As dificuldades dos jovens de ingressarem no mercado de trabalho
Enviada em 18/10/2022
A Constituição Federal de 1988 garante a todos os cidadãos o direito ao trabalho, fator primordial para promoção de uma vida digna e recompensante. No entanto, uma grande parcela de jovens encontram dificuldades para o ingresso ao mercado de trabalho, sendo questões como o desenvolvimento tecnológico e a defasada desigualdade social que promovem maior empecilho para a maior abrangência de jovens com vínculos trabalhistas.
Em primeiro lugar, no livro " 21 lições para o século 21", escrito pelo autor Yuval Harari, retrata como o avanço da tecnologia promoverá grandes impactos no setor trabalhista,no qual as máquinas cada vez mais substituirão a mão de obra humana. Por conseguinte, o alto índice de jovens em busca de trabalho aliado ao baixo nível de demanda do setor comercial fugenta o desemprego exarcebado em tal faixa etária. Com isso, a inexperiência da juventude atrelada a baixa qualificação profissional tem-se tornado vigente um alto grau de indivíduos mórbidos em atividades laborais.
Ademais, o elevado nível da desigualdade social no país contribui para o menor acesso de classes jovens ao emprego formal. Com esse viés, segundo dados do Instituto de Pesquisa Econômica Aplicada (IPEA), em 2017, 57% dos jovens entre 18 e 24 anos estão desempregados há mais de um ano. Portanto, fica evidente uma grande quantidade de indivíduos aptos para o mercado de trabalho, mas estão ineficientes para propagação de práticas trabalhistas.

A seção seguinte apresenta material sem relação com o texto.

(* ===== verification/Status.v ===== *)
(** * Error codes, problem reports and commit states

    [netmodel/include/errors.h], [netmodel/private/errors.h], [netmodel/errors.c] and
    [netmodel/private/state.h]: the error and problem enumerations, the formatting of problem
    reports, and the life cycle of the objects of the network model. *)

From Stdlib Require Import ZArith Ascii.
From stdpp Require Import base list strings.
From S2P Require Import Prelude.

(** [lsdn_err_t] *)
Inductive lsdn_err_t :=
| LSDNE_OK | LSDNE_NOMEM | LSDNE_PARSE | LSDNE_DUPLICATE | LSDNE_NOIF | LSDNE_NETLINK
| LSDNE_VALIDATE | LSDNE_COMMIT | LSDNE_INCONSISTENT.

Global Instance lsdn_err_t_eq_dec : EqDecision lsdn_err_t.
Proof. solve_decision. Defined.

(** [enum lsdn_problem_code] *)
Inductive lsdn_problem_code :=
| LSDNP_PHYS_NOATTR | LSDNP_PHYS_DUPATTR | LSDNP_PHYS_INCOMPATIBLE_IPV
| LSDNP_PHYS_NOT_ATTACHED | LSDNP_VIRT_NOIF | LSDNP_VIRT_NOATTR | LSDNP_VIRT_DUPATTR
| LSDNP_NET_BAD_NETTYPE | LSDNP_NET_BADID | LSDNP_NET_DUPID | LSDNP_VR_INCOMPATIBLE_MATCH
| LSDNP_VR_DUPLICATE_RULE | LSDNP_COMMIT_NETLINK | LSDNP_COMMIT_NETLINK_CLEANUP
| LSDNP_COMMIT_NOMEM | LSDNP_NO_NLSOCK | LSDNP_RATES_INVALID.

Global Instance lsdn_problem_code_eq_dec : EqDecision lsdn_problem_code.
Proof. solve_decision. Defined.

(** The table [problem_code_names] generated from [lsdn_enumgen_problem_code]. *)
Definition problem_code_names (c : lsdn_problem_code) : string :=
  match c with
  | LSDNP_PHYS_NOATTR =>
      "An attribute %o must be defined on phys %o for attachment to net %o."
  | LSDNP_PHYS_DUPATTR => "Duplicate attribute %o specified for phys %o and phys %o."
  | LSDNP_PHYS_INCOMPATIBLE_IPV =>
      "Phys %o and phys %o attached to net %o have incompatible ip versions."
  | LSDNP_PHYS_NOT_ATTACHED =>
      "Trying to connect virt %o to a network %o on phys %o, but the phys is not attached to that network."
  | LSDNP_VIRT_NOIF => "The interface %o specified for virt %o does not exist."
  | LSDNP_VIRT_NOATTR => "An attribute %o must be defined on virt %o connected to net %o."
  | LSDNP_VIRT_DUPATTR =>
      "Duplicate attribute %o specified for virt %o and virt %o connected to net %o."
  | LSDNP_NET_BAD_NETTYPE =>
      "Trying to create net %o and net %o of incompatible network types on the same machine."
  | LSDNP_NET_BADID =>
      "Trying to create net %o with net id %o that is out of the allowed range for this type of network."
  | LSDNP_NET_DUPID => "Trying to create net %o and net %o with the same net id %o."
  | LSDNP_VR_INCOMPATIBLE_MATCH =>
      "Rules %o and %o on virt %o share the same priority, but have different match targets or masks."
  | LSDNP_VR_DUPLICATE_RULE =>
      "Rules %o and %o on virt %o share the same priority and are completely equal"
  | LSDNP_COMMIT_NETLINK => "Committing %o failed because kernel has refused the operation"
  | LSDNP_COMMIT_NETLINK_CLEANUP =>
      "Cleanup of %o failed because kernel has refused the operation. It has been left in inconsistent state."
  | LSDNP_COMMIT_NOMEM => "Committing %o failed because memory was exhausted."
  | LSDNP_NO_NLSOCK => "Can not establish netlink socket."
  | LSDNP_RATES_INVALID =>
      "Effective QoS (%o) rate on %o is not greater than zero. This is probably not the rate you are looking for."
  end.

(** [enum lsdn_problem_ref_type]; [LSDNS_END] ends the list of arguments and is not a
    reference. *)
Inductive lsdn_problem_ref_type :=
| LSDNS_ATTR | LSDNS_PHYS | LSDNS_PA | LSDNS_NET | LSDNS_VIRT | LSDNS_IF | LSDNS_NETID
| LSDNS_VR.

Global Instance lsdn_problem_ref_type_eq_dec : EqDecision lsdn_problem_ref_type.
Proof. solve_decision. Defined.

(** The [void *] of a reference: an attribute name, an object, or a network id. *)
Inductive ref_ptr :=
| RefStr (s : string)
| RefObj (p : positive)
| RefId (i : Z).

Record lsdn_problem_ref := ProblemRef { ref_type : lsdn_problem_ref_type; ref_ptr_of : ref_ptr }.

Definition LSDN_MAX_PROBLEM_REFS : nat := 10.

Record lsdn_problem := Problem { code : lsdn_problem_code; refs : list lsdn_problem_ref }.

(** ** Formatting of problems *)

Section format.
(** [name_of] is the name (or interface name) stored in the referenced object; [addr_of] is
    what [%p] prints for the [i]-th reference. *)
Context (name_of : lsdn_problem_ref → option string) (addr_of : nat → string).

(** The string that an attribute reference is. *)
Definition attr_of (subj : lsdn_problem_ref) : option string :=
  match ref_ptr_of subj with RefStr s => Some s | _ => None end.
(** What [format_subject] prints for the reference at index [i]; an interface without a name is
    a NULL string for [fputs]. *)
Definition format_subject (i : nat) (subj : lsdn_problem_ref) : M string unit :=
  let print (text : string) := modify (λ out, out +:+ text) in
  printed ←
    match ref_type subj with
    | LSDNS_IF => s ← deref (name_of subj); _ ← print s; mret false
    | LSDNS_NET | LSDNS_VIRT | LSDNS_PHYS =>
        match name_of subj with Some s => _ ← print s; mret true | None => mret false end
    | LSDNS_ATTR => s ← deref (attr_of subj); _ ← print s; mret true
    | _ => mret false
    end;
  if printed : bool then mret tt else print (addr_of i).

(** The loop of [lsdn_problem_format]; the answer is what is written to [out] and what is
    written to [stderr]. *)
Fixpoint format_loop (fmt : list ascii) (i : nat) (rs : list lsdn_problem_ref)
    : M string unit :=
  match fmt with
  | [] => mret tt
  | c :: fmt' =>
      if bool_decide (c = "%"%char) then
        match fmt' with
        | [] => fail AssertFailed
        | d :: fmt'' =>
            _ ← assert_ (bool_decide (d = "o"%char));
            _ ← assert_ (bool_decide (i < length rs));
            subj ← live (rs !! i);
            _ ← format_subject i subj;
            format_loop fmt'' (S i) rs
        end
      else
        _ ← modify (λ out, out +:+ String c ""); format_loop fmt' i rs
  end.

Definition lsdn_problem_format (problem : lsdn_problem) : M string unit :=
  format_loop (String.list_ascii_of_string (problem_code_names (code problem))) 0 (refs problem).
End format.

(** Number of [%o] directives of a format, [None] if some percent sign starts anything else. *)
Fixpoint directives (fmt : list ascii) : option nat :=
  match fmt with
  | [] => Some 0
  | c :: fmt' =>
      if bool_decide (c = "%"%char) then
        match fmt' with
        | [] => None
        | d :: fmt'' => if bool_decide (d = "o"%char) then S <$> directives fmt'' else None
        end
      else directives fmt'
  end.

Definition arity (c : lsdn_problem_code) : nat :=
  default 0 (directives (String.list_ascii_of_string (problem_code_names c))).

Lemma problem_code_names_ok c :
  directives (String.list_ascii_of_string (problem_code_names c)) = Some (arity c).
Proof. by destruct c. Qed.

(** A reference whose string is there to be printed. *)
Definition printable (name_of : lsdn_problem_ref → option string) (r : lsdn_problem_ref) : bool :=
  match ref_type r with
  | LSDNS_IF => bool_decide (is_Some (name_of r))
  | LSDNS_ATTR => bool_decide (is_Some (attr_of r))
  | _ => true
  end.

Lemma format_subject_run name_of addr_of i r out :
  if printable name_of r then ∃ out', format_subject name_of addr_of i r out = Ok tt out'
  else format_subject name_of addr_of i r out = Fault NullDeref.
Proof.
  destruct r as [t p]. unfold format_subject, printable, mbind, M_bind, deref, modify. simpl.
  destruct t; simpl; try by eexists. all: repeat case_bool_decide.
  all: repeat match goal with
    | H : is_Some _ |- _ => destruct H as [? ->]
    | H : ¬ is_Some ?x |- _ => apply eq_None_not_Some in H; rewrite H
    | |- context [match ?x with Some _ => _ | None => _ end] => destruct x
    end; simpl; try done; by eexists.
Qed.

(** The loop at the reference [i], with [n] directives to come. *)
Definition format_result (name_of : lsdn_problem_ref → option string) (rs : list lsdn_problem_ref) (n : nat) (r : res string unit) : Prop :=
  if forallb (printable name_of) (take n rs) then
    if bool_decide (n ≤ length rs) then ∃ out', r = Ok tt out' else r = Fault AssertFailed
  else r = Fault NullDeref.

Lemma format_loop_run name_of addr_of fmt i rs out n :
  directives fmt = Some n → i ≤ length rs →
  format_result name_of (drop i rs) n (format_loop name_of addr_of fmt i rs out).
Proof.
  remember (length fmt) as k eqn:Hk. revert fmt Hk i out n.
  induction k as [k IH] using lt_wf_ind; intros fmt -> i out n Hd Hi.
  destruct fmt as [|c fmt]; simpl in *.
  { injection Hd as <-. unfold format_result. rewrite take_0, bool_decide_true by lia. by eexists. }
  case_bool_decide as Hc.
  - destruct fmt as [|d fmt]; [done|]. case_bool_decide as Hd'; [|done].
    apply fmap_Some in Hd as (m & Hd & ->). unfold mbind, M_bind. simpl. unfold format_result.
    destruct (decide (i < length rs)) as [Hlt|Hlt]; [rewrite (bool_decide_true (i < length rs))|rewrite (bool_decide_false (i < length rs))]; simpl; try done.
    + destruct (lookup_lt_is_Some_2 rs i) as [r Hr]; [lia|]. rewrite Hr. simpl. rewrite (drop_S _ _ _ Hr). simpl.
      pose proof (format_subject_run name_of addr_of i r out) as Hs. destruct (printable name_of r); [|by rewrite Hs].
      destruct Hs as [out1 ->]. simpl.
      pose proof (IH (length fmt) ltac:(simpl; lia) fmt eq_refl (S i) out1 m Hd ltac:(lia)) as HR.
      unfold format_result in HR. destruct (forallb _ _); [|done].
      by rewrite (bool_decide_ext (S m ≤ S (length (drop (S i) rs))) (m ≤ length (drop (S i) rs))) by lia.
    + rewrite drop_ge by lia. by rewrite take_nil.
  - unfold mbind, M_bind. simpl. eapply IH; [|done|done|lia]. lia.
Qed.

(** C26: [lsdn_problem_format] prints a problem without a fault exactly when it carries at least
    as many references as the format string of its code has [%o] directives, and the
    interfaces among those have names: with fewer references the bounds assertion fires (it
    never reads past them), and at an interface without a name a NULL string is printed. *)
Theorem problem_format_total name_of addr_of problem out :
  format_result name_of (refs problem) (arity (code problem)) (lsdn_problem_format name_of addr_of problem out).
Proof.
  apply (format_loop_run name_of addr_of _ 0 (refs problem) out); [apply problem_code_names_ok|lia].
Qed.

(** ** Commit states *)

(** [enum lsdn_state] *)
Inductive lsdn_state :=
| LSDN_STATE_NEW | LSDN_STATE_RENEW | LSDN_STATE_DELETE | LSDN_STATE_OK | LSDN_STATE_ERR
| LSDN_STATE_FAIL.

Global Instance lsdn_state_eq_dec : EqDecision lsdn_state.
Proof. solve_decision. Defined.

(** [ack_state]: both tests are made in sequence. *)
Definition ack_state (s : lsdn_state) : lsdn_state :=
  let s := if bool_decide (s = LSDN_STATE_NEW ∨ s = LSDN_STATE_RENEW) then LSDN_STATE_OK else s in
  if bool_decide (s = LSDN_STATE_ERR) then LSDN_STATE_NEW else s.

(** [ack_decommit]: the new state and the answer. *)
Definition ack_decommit (s : lsdn_state) : lsdn_state * bool :=
  match s with
  | LSDN_STATE_DELETE => (s, true)
  | LSDN_STATE_RENEW => (LSDN_STATE_NEW, true)
  | _ => (s, false)
  end.

(** [renew] of lsdn.c; [None] is the failed assertion. *)
Definition renew_state (s : lsdn_state) : option lsdn_state :=
  if bool_decide (s = LSDN_STATE_DELETE) then None else
  Some (if bool_decide (s = LSDN_STATE_OK) then LSDN_STATE_RENEW else s).

(** [propagate] of lsdn.c: the new state of [to]. *)
Definition propagate (from to : lsdn_state) : lsdn_state :=
  if bool_decide (from = LSDN_STATE_RENEW ∧ to = LSDN_STATE_OK) then LSDN_STATE_RENEW else to.

Definition should_be_validated (s : lsdn_state) : bool :=
  bool_decide (s = LSDN_STATE_NEW ∨ s = LSDN_STATE_RENEW).

Definition will_be_deleted (s : lsdn_state) : bool := bool_decide (s = LSDN_STATE_DELETE).

Definition state_ok (s : lsdn_state) : bool :=
  bool_decide (s = LSDN_STATE_OK ∨ s = LSDN_STATE_NEW).

(** [acc_inconsistent]: the new value of the accumulator. *)
Definition acc_inconsistent (dst src : lsdn_err_t) : lsdn_err_t :=
  if bool_decide (src ≠ LSDNE_OK) then LSDNE_INCONSISTENT else dst.

(** [mark_commit_err]: the new state, the problem reported (about the object itself) and the
    answer; [None] is [abort()] on an error code the function does not expect. *)
Definition mark_commit (s : lsdn_state) (fatal : bool) (err : lsdn_err_t)
    : option (lsdn_state * option lsdn_problem_code * bool) :=
  if bool_decide (s = LSDN_STATE_FAIL) then Some (s, None, true)
  else if bool_decide (err = LSDNE_INCONSISTENT) || (fatal && bool_decide (err = LSDNE_NETLINK))
  then Some (LSDN_STATE_FAIL, Some LSDNP_COMMIT_NETLINK_CLEANUP, true)
  else if bool_decide (err = LSDNE_NETLINK)
  then Some (LSDN_STATE_ERR, Some LSDNP_COMMIT_NETLINK, true)
  else if bool_decide (err = LSDNE_NOMEM)
  then Some (LSDN_STATE_ERR, Some LSDNP_COMMIT_NOMEM, true)
  else if bool_decide (err = LSDNE_OK) then Some (s, None, false)
  else None.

Sendo assim, o Ministério do Trabalho deve promover mudanças para inserção dos jovens no mercado de trabalho, como a ampliação do Programa Jovem Aprendiz, por meio de colaboração e práticas legais perante a lei com empresas afiliadas, a fim de garantir a melhor extração produtiva da juventude para o avanço do setor de comércios e do país em sua economia.